-- Opening Marker --

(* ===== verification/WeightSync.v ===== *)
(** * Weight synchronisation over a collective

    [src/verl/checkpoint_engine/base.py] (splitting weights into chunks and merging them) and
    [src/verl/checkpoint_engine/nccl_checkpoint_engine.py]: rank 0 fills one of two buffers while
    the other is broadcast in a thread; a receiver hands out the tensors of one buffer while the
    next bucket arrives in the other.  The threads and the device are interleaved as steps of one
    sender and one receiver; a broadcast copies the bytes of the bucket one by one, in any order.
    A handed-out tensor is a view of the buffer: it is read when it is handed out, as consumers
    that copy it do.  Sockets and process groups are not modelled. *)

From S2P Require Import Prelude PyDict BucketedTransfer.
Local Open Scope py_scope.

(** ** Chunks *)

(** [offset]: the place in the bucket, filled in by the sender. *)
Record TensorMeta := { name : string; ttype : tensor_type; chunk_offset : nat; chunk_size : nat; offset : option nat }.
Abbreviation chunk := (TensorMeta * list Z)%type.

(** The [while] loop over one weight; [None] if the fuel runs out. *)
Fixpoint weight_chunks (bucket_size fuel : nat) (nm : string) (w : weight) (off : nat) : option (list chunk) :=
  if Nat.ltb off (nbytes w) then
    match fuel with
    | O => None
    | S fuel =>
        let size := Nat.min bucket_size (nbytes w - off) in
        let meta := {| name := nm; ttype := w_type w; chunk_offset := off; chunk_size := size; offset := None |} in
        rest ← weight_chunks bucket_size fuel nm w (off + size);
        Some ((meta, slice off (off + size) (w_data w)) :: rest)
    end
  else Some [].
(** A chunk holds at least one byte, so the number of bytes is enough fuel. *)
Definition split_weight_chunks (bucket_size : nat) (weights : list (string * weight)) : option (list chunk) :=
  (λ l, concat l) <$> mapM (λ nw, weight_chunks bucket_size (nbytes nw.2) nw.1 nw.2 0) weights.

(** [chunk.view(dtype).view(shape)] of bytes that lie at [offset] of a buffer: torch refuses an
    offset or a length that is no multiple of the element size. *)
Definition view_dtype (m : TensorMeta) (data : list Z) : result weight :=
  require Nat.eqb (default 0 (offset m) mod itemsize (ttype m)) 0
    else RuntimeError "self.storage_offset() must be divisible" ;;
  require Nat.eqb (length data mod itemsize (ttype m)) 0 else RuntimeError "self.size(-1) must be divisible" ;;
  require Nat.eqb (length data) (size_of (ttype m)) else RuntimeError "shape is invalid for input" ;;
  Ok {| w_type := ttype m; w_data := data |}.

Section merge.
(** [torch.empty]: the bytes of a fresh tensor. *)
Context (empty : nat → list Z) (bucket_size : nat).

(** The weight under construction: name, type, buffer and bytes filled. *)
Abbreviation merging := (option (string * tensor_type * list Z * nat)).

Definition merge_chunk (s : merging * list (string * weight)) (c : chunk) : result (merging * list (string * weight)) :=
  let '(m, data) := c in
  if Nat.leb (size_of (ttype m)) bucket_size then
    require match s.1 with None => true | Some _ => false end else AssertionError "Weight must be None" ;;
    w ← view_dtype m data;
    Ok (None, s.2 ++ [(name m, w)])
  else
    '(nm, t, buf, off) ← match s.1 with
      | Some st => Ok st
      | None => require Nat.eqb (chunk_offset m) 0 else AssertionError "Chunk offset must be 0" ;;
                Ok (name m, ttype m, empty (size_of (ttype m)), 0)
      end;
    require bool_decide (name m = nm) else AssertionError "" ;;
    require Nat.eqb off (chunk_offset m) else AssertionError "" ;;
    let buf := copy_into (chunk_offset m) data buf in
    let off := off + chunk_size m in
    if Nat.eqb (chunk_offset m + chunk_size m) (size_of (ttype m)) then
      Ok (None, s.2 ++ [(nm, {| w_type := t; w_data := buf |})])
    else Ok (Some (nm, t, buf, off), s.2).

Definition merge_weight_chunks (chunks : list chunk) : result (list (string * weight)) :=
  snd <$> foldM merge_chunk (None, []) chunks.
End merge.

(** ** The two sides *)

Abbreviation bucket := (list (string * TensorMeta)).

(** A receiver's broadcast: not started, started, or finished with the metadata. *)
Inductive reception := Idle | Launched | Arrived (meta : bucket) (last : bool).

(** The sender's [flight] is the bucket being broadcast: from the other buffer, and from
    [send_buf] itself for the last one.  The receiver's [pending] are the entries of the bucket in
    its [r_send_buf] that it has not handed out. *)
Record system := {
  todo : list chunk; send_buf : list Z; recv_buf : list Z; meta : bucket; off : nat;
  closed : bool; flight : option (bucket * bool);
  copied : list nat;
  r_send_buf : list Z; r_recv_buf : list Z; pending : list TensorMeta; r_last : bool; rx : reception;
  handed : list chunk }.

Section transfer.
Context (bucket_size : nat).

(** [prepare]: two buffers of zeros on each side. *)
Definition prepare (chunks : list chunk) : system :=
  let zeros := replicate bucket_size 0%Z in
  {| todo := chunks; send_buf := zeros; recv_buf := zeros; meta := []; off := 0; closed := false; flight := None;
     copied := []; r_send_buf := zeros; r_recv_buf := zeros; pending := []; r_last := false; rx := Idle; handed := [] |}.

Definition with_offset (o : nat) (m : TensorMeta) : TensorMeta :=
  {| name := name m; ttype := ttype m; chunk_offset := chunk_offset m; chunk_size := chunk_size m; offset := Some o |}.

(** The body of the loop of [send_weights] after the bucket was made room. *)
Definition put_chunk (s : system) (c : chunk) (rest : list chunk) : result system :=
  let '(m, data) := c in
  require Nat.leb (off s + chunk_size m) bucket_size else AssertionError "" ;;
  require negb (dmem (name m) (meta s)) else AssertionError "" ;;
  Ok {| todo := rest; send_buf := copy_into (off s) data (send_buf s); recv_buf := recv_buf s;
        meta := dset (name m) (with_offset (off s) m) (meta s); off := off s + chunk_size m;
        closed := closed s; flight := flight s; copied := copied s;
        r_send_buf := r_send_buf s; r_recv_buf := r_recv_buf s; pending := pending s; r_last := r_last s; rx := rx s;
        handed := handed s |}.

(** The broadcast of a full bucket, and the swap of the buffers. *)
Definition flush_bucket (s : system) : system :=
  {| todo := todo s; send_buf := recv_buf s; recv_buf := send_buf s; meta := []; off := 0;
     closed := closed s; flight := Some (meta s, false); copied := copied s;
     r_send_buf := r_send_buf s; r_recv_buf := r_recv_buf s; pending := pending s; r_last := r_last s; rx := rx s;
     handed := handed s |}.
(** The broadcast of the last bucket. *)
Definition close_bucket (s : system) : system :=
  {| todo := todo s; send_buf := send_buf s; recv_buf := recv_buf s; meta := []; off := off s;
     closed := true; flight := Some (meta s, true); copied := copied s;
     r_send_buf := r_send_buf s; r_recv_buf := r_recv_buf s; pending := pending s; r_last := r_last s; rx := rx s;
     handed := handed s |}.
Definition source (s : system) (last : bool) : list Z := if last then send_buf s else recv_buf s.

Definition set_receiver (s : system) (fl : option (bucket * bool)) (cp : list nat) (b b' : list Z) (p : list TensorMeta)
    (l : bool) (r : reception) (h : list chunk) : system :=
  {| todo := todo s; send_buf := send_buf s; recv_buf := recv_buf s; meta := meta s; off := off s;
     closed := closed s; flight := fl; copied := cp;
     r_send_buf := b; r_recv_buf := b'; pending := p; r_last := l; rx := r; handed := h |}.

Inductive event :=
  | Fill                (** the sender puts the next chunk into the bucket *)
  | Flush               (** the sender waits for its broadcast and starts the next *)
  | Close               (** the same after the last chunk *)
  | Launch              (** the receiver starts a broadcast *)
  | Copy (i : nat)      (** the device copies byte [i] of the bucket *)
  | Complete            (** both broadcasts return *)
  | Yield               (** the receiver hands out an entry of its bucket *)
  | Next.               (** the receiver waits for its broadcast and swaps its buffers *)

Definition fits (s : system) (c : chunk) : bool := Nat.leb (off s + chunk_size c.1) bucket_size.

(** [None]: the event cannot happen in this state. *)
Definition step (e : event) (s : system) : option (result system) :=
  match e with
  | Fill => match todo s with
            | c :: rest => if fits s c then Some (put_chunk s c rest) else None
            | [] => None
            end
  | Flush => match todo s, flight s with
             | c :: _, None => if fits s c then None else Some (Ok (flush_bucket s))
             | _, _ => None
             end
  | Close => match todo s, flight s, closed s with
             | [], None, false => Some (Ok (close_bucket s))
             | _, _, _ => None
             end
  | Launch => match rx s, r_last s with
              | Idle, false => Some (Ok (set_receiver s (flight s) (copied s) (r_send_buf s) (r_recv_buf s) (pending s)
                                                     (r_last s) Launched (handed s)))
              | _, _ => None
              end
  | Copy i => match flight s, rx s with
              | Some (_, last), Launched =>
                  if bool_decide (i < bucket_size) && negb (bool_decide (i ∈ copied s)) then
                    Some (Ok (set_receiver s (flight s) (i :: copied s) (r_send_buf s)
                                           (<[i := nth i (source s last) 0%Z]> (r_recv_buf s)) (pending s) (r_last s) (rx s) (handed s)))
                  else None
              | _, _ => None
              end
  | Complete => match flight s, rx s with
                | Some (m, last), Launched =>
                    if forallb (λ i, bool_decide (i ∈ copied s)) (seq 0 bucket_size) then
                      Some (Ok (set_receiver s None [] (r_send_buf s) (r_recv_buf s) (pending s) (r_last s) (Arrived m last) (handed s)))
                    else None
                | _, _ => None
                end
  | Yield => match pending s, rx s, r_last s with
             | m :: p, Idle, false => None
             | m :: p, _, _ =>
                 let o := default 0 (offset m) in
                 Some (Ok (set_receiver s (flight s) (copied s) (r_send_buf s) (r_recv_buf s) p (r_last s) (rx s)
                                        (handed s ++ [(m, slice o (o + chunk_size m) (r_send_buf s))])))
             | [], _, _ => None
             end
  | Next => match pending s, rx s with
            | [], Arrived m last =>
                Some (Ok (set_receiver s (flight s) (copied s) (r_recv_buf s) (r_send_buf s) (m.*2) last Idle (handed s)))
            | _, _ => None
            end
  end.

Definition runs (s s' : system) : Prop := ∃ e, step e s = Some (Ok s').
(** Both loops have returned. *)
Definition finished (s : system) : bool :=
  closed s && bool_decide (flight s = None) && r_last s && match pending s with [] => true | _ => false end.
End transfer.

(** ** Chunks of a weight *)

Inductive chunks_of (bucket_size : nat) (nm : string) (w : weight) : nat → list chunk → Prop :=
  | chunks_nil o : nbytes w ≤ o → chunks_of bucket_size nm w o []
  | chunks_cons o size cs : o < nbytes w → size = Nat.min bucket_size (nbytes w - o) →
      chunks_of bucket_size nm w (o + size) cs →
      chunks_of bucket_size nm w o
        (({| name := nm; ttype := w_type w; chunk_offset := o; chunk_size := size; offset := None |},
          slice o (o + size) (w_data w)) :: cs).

-- Closing Marker --

- [What the task asks] In the data above, find each line where the string "shape" appears, then copy it.

- [Written response]
(** [chunk.view(dtype).view(shape)] of bytes that lie at [offset] of a buffer: torch refuses an
  require Nat.eqb (length data) (size_of (ttype m)) else RuntimeError "shape is invalid for input" ;;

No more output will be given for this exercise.